逆に言うと突然来たものだから計画がない。
「姫路城とか?」
兵庫県と言われるとそれくらいしか思い付かなかった。
そんなことを言うと怒られるかもしれないが、旅行とかにあまり興味がなかったものだから他県のことはほとんど知らないに等しかった。
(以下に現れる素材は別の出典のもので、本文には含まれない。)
(** * resuMaster-AI: the resume editor, its optimisation service and its PDF layout pass

    A shallow embedding of [src/App.tsx], [src/services/geminiService.ts] and
    the earlier variants of both kept in [src/unnamed/part_001].

    Conventions.
    - A JavaScript string is the list of its UTF-16 code units ([jsstring]).
    - Lengths and coordinates are PDF points, kept as exact rationals ([Q]);
      the rounding of IEEE doubles is not modelled.
    - [font.widthOfTextAtSize] belongs to pdf-lib; it is a parameter of the
      layout pass. *)

From Stdlib Require Import Strings.String Strings.Ascii DecimalString.
From Stdlib Require Import List Bool Arith ZArith NArith QArith Lqa Lia.
Import ListNotations.
Close Scope Q_scope.

(* ================================================================== *)
(** * JavaScript strings *)

Module JS.

Definition char := N.
Definition jsstring := list char.

(** A string literal of the source, as code units. *)
Definition lit (s : string) : jsstring :=
  map N_of_ascii (list_ascii_of_string s).

Definition LF : char := 10%N.
Definition CR : char := 13%N.
Definition SPACE : char := 32%N.
Definition STAR : char := 42%N.

(** ECMAScript LineTerminator: the code units the regex [.] refuses. *)
Definition isLineTerminator (c : char) : bool :=
  (c =? 10)%N || (c =? 13)%N || (c =? 8232)%N || (c =? 8233)%N.

(** ECMAScript WhiteSpace and LineTerminator: what the regex class [\s]
    matches and what [trim] strips. *)
Definition isWhiteSpace (c : char) : bool :=
  (c =? 9)%N || (c =? 10)%N || (c =? 11)%N || (c =? 12)%N || (c =? 13)%N
  || (c =? 32)%N || (c =? 160)%N || (c =? 5760)%N
  || ((8192 <=? c)%N && (c <=? 8202)%N)
  || (c =? 8232)%N || (c =? 8233)%N || (c =? 8239)%N || (c =? 8287)%N
  || (c =? 12288)%N || (c =? 65279)%N.

Fixpoint trimStart (s : jsstring) : jsstring :=
  match s with
  | c :: t => if isWhiteSpace c then trimStart t else s
  | [] => []
  end.

Definition trimEnd (s : jsstring) : jsstring := rev (trimStart (rev s)).

Definition trim (s : jsstring) : jsstring := trimEnd (trimStart s).

Definition isEmpty (s : jsstring) : bool :=
  match s with [] => true | _ :: _ => false end.

Fixpoint eqb (a b : jsstring) : bool :=
  match a, b with
  | [], [] => true
  | x :: a', y :: b' => (x =? y)%N && eqb a' b'
  | _, _ => false
  end.

Fixpoint startsWith (s p : jsstring) {struct p} : bool :=
  match p, s with
  | [], _ => true
  | x :: p', y :: s' => (x =? y)%N && startsWith s' p'
  | _ :: _, [] => false
  end.

Definition endsWith (s p : jsstring) : bool := startsWith (rev s) (rev p).

(** [s.substring(n)] *)
Definition substring (n : nat) (s : jsstring) : jsstring := skipn n s.

(** [s.slice(2, -2)]: from index [min 2 len] up to index [max (len - 2) 0]. *)
Definition slice_2_m2 (s : jsstring) : jsstring :=
  let len := length s in
  let from := Nat.min 2 len in
  let to := len - 2 in
  firstn (to - from) (skipn from s).

(** [s.replace(p, '')] with a string pattern: the first occurrence of [p]
    is removed. *)
Fixpoint removeFirst (p s : jsstring) : jsstring :=
  if startsWith s p then skipn (length p) s
  else match s with
       | [] => []
       | c :: t => c :: removeFirst p t
       end.

(** [s.split('\n')] and the like: split on every occurrence of one code
    unit. *)
Fixpoint splitOn (sep : char) (s : jsstring) : list jsstring :=
  match s with
  | [] => [[]]
  | c :: t =>
      if (c =? sep)%N then [] :: splitOn sep t
      else match splitOn sep t with
           | piece :: rest => (c :: piece) :: rest
           | [] => [[c]]
           end
  end.

(** [s.split(/(\s+)/)]: the pieces between whitespace runs, with every run
    kept as an element of its own (the capture group). [cur] is the piece
    being read and [inWs] tells whether it is a whitespace run. *)
Fixpoint splitWs_go (inWs : bool) (cur : jsstring) (s : jsstring)
  : list jsstring :=
  match s with
  | [] => if inWs then [cur; []] else [cur]
  | c :: t =>
      if Bool.eqb (isWhiteSpace c) inWs then splitWs_go inWs (cur ++ [c]) t
      else cur :: splitWs_go (isWhiteSpace c) [c] t
  end.

Definition splitWs (s : jsstring) : list jsstring := splitWs_go false [] s.

(** After an opening [**] of the regex [\*\*.*?\*\*]: the lazy [.*?] stops
    at the first following [**] and fails on a line terminator. The result
    is the text between the markers and what follows the closing marker. *)
Fixpoint closeBold (s : jsstring) : option (jsstring * jsstring) :=
  match s with
  | c1 :: ((c2 :: r) as t) =>
      if (c1 =? STAR)%N && (c2 =? STAR)%N then Some ([], r)
      else if isLineTerminator c1 then None
      else match closeBold t with
           | Some (body, rest) => Some (c1 :: body, rest)
           | None => None
           end
  | _ => None
  end.

(** One match of [\*\*.*?\*\*] anchored at the start of [s]: the matched
    text and the rest. *)
Definition matchBold (s : jsstring) : option (jsstring * jsstring) :=
  match s with
  | c1 :: c2 :: t =>
      if (c1 =? STAR)%N && (c2 =? STAR)%N then
        match closeBold t with
        | Some (body, rest) => Some (STAR :: STAR :: body ++ [STAR; STAR], rest)
        | None => None
        end
      else None
  | _ => None
  end.

(** [s.split] on the global regex [\*\*.*?\*\*] wrapped in a capture group:
    the text before each match, the match itself, and the text after the
    last match. [acc] is the unmatched text read since the last match. *)
Fixpoint splitBold_go (fuel : nat) (acc s : jsstring) : list jsstring :=
  match fuel with
  | O => [acc ++ s]
  | S fuel' =>
      match s with
      | [] => [acc]
      | c :: t =>
          match matchBold s with
          | Some (m, rest) => acc :: m :: splitBold_go fuel' [] rest
          | None => splitBold_go fuel' (acc ++ [c]) t
          end
      end
  end.

Definition splitBold (s : jsstring) : list jsstring :=
  splitBold_go (S (length s)) [] s.

(** The same split followed by [.filter(s => s !== '')]. *)
Definition boldSegments (text : jsstring) : list jsstring :=
  filter (fun s => negb (isEmpty s)) (splitBold text).

End JS.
姫路城を知っていたのも学校の授業で出てきたからである。
と言っても、地理とかで出てくる特産品なんかは全く覚えてない。
姫路城を覚えていたのは先生が「愛媛路地」で覚えろと言っていたためである。
今思うと、一番初めに余計な字が付いているし、片方は同じ読み、片方は同じ漢字、最後はちょっと足りないという感じで逆に覚えにくそうである。
いや、覚えにくいからこそ印象に残って逆に覚えているのかもしれない。
・・・・・・だとすると、先生が策士だったということになるが、本当にそんな意図があったのか今になっては分からない。
「なんか、社会科見学か遠足みたいだね」
凛花のこの感想は姫路城という行き先に対してだろう。
確かに、姫路城は社会の内容だし、遠足で城に行くということもあった。
「じゃあ他に何かある?」
やっぱりこれ以外には思いつかないため聞いてみる。
「神戸?」
まさかの市の名前を出してきた。
確かに県庁所在地だし、神戸で降りるため行こうとしなくても立ち寄る場所だ。
後、今日泊まる宿の住所も神戸市だったはずだ。
「神戸のどこ?」
もしかすると何か行きたい場所があるのかもしれないと思い聞いてみる。
すると、凛花は困ったような笑顔を浮かべ首を傾げる。
これはおそらく知っていた地名を適当に出しただけだ。
これなら、せめて半分くらいは計画を立てていて欲しかった。
二人とも詳しくないのではどこに行って良いのか分からない。
そのため、決まったことは今日は宿に直行してそこで計画を立てようというもの。
0の状態から4泊5日のスケジュールが埋まるはずもないためそれくらい時間を無駄にしても大丈夫だろうという判断だ。
逆に言うと、適当に動いているよりも早めに宿に行ってそこで効率的な計画を立てた方が無駄にならない可能性が高かった。
◆
新幹線の中では食事を終えた後、地図で駅から泊まる予定の宿への道のりを確認した。
そして、ついに兵庫県に着いた。
体調は長時間の移動により少しだるさを感じるが良好、天気も快晴。
こうして4泊5日の旅行が始まったのだった。